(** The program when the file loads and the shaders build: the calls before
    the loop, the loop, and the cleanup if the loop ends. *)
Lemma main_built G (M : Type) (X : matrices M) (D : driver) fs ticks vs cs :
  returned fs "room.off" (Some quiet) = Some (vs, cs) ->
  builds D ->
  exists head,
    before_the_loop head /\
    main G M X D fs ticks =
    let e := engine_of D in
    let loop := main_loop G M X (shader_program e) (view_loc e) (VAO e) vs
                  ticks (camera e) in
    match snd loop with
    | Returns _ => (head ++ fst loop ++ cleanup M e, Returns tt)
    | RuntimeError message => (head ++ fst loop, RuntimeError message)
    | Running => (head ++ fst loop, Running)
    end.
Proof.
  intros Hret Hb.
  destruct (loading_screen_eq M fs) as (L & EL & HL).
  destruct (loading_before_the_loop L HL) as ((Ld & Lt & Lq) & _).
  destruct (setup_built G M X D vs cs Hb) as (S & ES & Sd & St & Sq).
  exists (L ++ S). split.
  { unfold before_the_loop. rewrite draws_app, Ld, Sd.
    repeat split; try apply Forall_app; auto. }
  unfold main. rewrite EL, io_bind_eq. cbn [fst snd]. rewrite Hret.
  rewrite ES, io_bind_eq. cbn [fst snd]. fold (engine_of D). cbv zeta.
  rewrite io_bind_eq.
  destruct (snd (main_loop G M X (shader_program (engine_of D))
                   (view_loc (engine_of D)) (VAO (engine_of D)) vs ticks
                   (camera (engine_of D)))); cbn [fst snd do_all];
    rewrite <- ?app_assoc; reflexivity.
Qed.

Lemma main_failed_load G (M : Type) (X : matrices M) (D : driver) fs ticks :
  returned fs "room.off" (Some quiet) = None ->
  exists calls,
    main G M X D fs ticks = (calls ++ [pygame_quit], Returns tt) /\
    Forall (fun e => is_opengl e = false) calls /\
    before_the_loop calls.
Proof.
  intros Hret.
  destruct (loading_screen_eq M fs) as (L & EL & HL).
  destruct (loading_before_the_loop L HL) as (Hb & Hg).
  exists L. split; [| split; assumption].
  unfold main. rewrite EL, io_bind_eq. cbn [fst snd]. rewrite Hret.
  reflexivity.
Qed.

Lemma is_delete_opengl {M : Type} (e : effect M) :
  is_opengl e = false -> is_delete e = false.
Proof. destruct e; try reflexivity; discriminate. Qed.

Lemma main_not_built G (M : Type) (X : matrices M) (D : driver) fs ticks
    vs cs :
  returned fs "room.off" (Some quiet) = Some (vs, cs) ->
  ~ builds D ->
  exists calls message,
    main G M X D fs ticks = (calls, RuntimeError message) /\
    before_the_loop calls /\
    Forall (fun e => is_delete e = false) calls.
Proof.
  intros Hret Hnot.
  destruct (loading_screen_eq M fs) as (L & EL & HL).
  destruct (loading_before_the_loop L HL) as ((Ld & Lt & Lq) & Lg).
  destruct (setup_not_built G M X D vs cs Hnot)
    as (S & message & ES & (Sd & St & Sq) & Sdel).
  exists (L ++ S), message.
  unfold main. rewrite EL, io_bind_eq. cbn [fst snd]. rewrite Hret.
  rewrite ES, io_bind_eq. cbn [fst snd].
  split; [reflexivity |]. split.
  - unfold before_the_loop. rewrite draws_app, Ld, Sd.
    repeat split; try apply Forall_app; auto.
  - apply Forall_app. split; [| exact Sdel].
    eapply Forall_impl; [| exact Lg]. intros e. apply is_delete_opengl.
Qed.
---
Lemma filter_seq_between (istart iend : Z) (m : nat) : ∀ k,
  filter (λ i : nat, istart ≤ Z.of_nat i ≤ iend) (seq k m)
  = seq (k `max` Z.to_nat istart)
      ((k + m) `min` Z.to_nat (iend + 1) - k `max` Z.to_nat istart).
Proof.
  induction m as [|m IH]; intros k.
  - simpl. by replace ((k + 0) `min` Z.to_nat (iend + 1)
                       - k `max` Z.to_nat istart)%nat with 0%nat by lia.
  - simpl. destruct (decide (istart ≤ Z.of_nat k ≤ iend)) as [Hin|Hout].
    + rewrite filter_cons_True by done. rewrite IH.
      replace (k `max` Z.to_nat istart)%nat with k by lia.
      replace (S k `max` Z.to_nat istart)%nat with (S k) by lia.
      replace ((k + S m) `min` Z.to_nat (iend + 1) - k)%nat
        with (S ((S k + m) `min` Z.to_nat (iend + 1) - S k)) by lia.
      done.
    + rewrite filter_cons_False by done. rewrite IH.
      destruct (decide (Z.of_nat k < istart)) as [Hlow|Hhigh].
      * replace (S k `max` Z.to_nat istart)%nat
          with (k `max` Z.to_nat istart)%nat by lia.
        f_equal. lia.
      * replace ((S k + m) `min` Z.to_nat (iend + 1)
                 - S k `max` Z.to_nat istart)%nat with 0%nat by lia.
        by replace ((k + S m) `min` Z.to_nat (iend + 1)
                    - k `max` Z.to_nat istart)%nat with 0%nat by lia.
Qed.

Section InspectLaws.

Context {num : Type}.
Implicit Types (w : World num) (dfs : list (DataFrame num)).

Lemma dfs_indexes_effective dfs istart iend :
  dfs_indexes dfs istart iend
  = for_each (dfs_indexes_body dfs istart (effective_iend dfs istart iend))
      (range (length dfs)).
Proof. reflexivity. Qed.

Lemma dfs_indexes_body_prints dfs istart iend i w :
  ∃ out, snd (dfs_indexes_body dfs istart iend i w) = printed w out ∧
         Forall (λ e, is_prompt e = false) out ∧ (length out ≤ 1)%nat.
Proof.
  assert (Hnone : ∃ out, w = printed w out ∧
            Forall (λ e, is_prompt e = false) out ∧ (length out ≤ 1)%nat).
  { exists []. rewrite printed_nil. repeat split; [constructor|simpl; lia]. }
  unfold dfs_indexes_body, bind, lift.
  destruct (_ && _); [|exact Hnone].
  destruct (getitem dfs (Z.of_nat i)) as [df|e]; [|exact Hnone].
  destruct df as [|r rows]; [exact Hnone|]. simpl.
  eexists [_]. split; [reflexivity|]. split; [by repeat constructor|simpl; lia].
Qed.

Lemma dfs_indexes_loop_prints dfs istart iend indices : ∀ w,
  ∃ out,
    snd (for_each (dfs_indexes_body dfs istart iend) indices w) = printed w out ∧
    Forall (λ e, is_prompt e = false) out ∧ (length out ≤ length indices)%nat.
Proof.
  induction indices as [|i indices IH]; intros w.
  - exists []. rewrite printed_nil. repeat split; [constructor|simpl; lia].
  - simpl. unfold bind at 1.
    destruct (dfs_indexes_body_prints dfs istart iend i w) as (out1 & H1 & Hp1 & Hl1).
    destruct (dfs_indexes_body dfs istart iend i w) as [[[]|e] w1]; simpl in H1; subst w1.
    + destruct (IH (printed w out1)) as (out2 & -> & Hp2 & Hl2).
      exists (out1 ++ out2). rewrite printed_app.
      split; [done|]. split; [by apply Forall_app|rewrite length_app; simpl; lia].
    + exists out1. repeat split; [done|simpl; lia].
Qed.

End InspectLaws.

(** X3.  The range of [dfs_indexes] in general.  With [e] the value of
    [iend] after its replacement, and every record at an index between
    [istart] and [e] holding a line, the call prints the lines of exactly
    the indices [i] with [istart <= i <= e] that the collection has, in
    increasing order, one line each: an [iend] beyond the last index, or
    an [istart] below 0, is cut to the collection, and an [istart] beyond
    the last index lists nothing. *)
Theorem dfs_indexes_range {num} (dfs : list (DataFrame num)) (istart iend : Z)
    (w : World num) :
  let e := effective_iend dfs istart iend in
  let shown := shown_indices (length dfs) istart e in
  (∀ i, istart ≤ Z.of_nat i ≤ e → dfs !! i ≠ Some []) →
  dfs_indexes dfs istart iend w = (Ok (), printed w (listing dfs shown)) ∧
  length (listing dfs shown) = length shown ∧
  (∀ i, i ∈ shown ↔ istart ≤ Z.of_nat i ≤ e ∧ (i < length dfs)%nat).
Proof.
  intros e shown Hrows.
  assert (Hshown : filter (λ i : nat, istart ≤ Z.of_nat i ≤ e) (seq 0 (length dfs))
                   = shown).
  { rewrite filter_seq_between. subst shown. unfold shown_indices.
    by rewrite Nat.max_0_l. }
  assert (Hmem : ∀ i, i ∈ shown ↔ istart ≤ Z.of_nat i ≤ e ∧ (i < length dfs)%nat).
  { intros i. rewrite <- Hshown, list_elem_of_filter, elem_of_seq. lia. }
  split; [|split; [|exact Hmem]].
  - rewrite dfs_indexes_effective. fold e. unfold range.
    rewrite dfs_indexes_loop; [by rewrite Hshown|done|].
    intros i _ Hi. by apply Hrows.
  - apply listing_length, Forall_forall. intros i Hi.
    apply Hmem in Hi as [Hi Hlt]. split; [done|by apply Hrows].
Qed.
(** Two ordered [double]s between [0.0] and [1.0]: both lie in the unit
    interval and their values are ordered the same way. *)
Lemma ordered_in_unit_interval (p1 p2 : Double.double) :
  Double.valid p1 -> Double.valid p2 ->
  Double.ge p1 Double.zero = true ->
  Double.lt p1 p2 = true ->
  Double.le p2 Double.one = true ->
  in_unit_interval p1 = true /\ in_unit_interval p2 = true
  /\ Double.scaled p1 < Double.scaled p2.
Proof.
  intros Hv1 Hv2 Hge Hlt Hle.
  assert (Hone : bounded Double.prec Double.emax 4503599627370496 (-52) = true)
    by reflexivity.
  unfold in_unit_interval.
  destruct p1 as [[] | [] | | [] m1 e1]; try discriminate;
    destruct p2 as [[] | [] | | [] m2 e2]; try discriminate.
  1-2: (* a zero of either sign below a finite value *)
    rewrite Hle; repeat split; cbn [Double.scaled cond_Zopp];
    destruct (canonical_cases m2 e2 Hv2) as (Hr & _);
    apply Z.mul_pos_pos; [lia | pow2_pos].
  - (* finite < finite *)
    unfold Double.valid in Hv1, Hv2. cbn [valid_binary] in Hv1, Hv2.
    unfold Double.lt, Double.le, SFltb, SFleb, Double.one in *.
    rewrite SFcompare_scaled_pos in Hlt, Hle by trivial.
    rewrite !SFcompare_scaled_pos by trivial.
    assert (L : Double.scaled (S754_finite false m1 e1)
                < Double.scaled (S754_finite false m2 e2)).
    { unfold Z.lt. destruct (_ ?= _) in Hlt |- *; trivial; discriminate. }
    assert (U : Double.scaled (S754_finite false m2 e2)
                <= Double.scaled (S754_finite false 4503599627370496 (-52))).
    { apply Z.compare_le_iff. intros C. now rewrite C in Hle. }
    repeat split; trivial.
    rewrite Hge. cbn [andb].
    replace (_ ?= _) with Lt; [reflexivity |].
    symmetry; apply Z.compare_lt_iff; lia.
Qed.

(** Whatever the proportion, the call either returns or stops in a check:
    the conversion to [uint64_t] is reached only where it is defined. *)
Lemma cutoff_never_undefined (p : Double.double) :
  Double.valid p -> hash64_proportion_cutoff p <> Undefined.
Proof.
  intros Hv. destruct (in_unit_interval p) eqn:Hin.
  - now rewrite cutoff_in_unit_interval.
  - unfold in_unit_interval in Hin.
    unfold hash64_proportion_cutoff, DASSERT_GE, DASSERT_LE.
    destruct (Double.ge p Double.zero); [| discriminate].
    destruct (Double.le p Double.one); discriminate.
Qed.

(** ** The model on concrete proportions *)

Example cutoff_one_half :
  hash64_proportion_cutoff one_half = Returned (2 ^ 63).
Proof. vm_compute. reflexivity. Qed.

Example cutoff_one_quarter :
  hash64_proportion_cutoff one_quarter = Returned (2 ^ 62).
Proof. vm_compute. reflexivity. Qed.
---
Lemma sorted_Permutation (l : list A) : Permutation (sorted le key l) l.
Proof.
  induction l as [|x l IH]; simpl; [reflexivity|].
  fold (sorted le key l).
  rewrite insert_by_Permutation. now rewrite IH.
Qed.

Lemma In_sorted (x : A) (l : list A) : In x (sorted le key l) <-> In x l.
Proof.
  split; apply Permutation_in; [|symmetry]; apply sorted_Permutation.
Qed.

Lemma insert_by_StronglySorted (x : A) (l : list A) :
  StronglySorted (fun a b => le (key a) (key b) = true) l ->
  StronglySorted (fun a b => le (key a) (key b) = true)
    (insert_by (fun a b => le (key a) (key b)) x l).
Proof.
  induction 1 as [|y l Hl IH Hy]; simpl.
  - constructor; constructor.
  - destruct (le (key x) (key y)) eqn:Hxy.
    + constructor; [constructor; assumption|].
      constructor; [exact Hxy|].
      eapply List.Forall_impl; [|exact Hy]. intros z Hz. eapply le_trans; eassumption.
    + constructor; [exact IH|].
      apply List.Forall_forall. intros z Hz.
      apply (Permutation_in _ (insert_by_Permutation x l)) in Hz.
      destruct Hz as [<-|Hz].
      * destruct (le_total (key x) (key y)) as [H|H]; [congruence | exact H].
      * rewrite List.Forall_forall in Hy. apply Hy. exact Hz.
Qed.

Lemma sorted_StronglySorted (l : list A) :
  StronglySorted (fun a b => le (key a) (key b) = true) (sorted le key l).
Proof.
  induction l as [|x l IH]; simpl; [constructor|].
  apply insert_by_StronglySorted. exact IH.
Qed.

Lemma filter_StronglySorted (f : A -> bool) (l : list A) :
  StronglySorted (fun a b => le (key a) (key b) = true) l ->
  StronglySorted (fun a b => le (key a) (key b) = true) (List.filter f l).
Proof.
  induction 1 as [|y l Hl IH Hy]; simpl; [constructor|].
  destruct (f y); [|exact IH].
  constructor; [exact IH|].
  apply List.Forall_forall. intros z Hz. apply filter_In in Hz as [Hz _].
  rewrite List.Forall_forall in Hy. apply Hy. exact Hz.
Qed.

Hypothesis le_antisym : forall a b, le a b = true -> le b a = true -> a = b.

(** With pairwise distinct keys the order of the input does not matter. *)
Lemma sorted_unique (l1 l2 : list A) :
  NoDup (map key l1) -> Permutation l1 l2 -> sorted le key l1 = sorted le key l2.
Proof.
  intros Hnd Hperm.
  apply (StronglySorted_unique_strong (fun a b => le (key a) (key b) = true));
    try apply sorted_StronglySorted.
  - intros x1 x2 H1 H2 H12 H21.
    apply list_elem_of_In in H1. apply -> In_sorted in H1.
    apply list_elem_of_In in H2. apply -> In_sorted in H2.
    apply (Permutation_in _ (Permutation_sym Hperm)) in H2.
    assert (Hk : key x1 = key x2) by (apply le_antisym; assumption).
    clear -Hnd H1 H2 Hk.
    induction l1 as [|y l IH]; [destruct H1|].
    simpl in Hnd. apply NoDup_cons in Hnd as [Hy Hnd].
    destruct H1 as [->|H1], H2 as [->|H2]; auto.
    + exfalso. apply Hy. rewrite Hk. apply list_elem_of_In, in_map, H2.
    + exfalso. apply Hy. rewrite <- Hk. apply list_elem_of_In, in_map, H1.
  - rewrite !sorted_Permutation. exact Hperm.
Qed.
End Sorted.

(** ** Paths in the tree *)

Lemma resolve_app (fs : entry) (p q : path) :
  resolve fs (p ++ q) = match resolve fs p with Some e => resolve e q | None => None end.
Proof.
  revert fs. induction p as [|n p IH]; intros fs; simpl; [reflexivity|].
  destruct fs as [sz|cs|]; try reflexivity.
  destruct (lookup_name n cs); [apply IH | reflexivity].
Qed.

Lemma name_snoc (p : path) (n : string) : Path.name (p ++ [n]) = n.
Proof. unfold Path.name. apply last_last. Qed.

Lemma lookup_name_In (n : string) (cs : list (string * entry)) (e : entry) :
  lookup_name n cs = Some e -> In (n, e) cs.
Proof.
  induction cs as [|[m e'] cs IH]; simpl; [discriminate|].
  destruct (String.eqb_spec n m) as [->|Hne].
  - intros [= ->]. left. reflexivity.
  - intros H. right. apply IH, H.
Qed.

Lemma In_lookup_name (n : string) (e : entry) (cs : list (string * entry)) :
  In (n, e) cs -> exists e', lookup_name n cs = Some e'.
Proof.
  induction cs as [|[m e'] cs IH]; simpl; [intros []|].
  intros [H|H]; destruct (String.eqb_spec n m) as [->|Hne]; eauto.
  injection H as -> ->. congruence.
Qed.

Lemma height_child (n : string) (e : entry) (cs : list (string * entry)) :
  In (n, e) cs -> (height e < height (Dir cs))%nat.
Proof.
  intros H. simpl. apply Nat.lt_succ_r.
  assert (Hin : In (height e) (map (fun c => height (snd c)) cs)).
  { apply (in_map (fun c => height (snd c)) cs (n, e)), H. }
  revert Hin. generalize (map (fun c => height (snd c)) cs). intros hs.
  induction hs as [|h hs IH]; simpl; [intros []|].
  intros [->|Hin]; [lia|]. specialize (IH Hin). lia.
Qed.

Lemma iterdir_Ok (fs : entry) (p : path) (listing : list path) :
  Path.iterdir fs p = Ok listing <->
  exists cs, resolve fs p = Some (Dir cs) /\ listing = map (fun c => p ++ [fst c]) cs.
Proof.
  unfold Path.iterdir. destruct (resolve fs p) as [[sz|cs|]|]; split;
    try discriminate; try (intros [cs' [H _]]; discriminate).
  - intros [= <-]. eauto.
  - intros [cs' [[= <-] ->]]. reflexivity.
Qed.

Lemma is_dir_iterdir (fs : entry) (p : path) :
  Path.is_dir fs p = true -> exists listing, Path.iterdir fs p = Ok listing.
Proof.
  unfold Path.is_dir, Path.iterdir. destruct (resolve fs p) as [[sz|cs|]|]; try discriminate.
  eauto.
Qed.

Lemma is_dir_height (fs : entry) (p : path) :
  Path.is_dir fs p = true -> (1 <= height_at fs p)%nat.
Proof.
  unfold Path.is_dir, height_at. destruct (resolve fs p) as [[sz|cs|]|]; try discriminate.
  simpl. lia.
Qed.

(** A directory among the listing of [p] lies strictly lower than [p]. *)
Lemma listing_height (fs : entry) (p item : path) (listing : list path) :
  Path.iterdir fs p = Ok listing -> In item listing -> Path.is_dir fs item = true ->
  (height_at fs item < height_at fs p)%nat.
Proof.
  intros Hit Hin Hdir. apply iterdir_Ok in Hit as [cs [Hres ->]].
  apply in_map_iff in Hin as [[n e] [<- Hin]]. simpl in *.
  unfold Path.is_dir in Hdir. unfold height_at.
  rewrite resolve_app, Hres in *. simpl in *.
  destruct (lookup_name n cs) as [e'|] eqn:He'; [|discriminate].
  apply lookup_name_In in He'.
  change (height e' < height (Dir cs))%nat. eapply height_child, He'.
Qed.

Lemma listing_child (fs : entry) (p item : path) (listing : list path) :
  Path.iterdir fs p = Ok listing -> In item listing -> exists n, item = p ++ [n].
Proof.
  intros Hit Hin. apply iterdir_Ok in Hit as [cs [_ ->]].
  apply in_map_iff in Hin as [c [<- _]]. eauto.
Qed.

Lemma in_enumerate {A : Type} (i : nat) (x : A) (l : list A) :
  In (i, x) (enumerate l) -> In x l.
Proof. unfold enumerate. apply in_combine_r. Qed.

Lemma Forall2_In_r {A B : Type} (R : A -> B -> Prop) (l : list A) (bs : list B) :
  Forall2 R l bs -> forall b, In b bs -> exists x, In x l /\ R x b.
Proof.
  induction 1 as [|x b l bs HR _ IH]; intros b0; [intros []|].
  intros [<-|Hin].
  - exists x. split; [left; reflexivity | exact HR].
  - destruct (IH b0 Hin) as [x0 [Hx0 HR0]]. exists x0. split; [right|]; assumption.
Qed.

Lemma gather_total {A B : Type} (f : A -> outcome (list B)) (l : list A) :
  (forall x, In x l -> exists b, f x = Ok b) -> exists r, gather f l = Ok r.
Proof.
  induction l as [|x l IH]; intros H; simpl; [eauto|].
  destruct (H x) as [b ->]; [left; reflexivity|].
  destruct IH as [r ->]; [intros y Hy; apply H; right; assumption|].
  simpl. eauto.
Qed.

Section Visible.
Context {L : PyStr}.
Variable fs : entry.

■ Exercise description: Where a line in the records above contains the string "head", copy that line.

■ Answer space:
  exists head,
    before_the_loop head /\
    | Returns _ => (head ++ fst loop ++ cleanup M e, Returns tt)
    | RuntimeError message => (head ++ fst loop, RuntimeError message)
    | Running => (head ++ fst loop, Running)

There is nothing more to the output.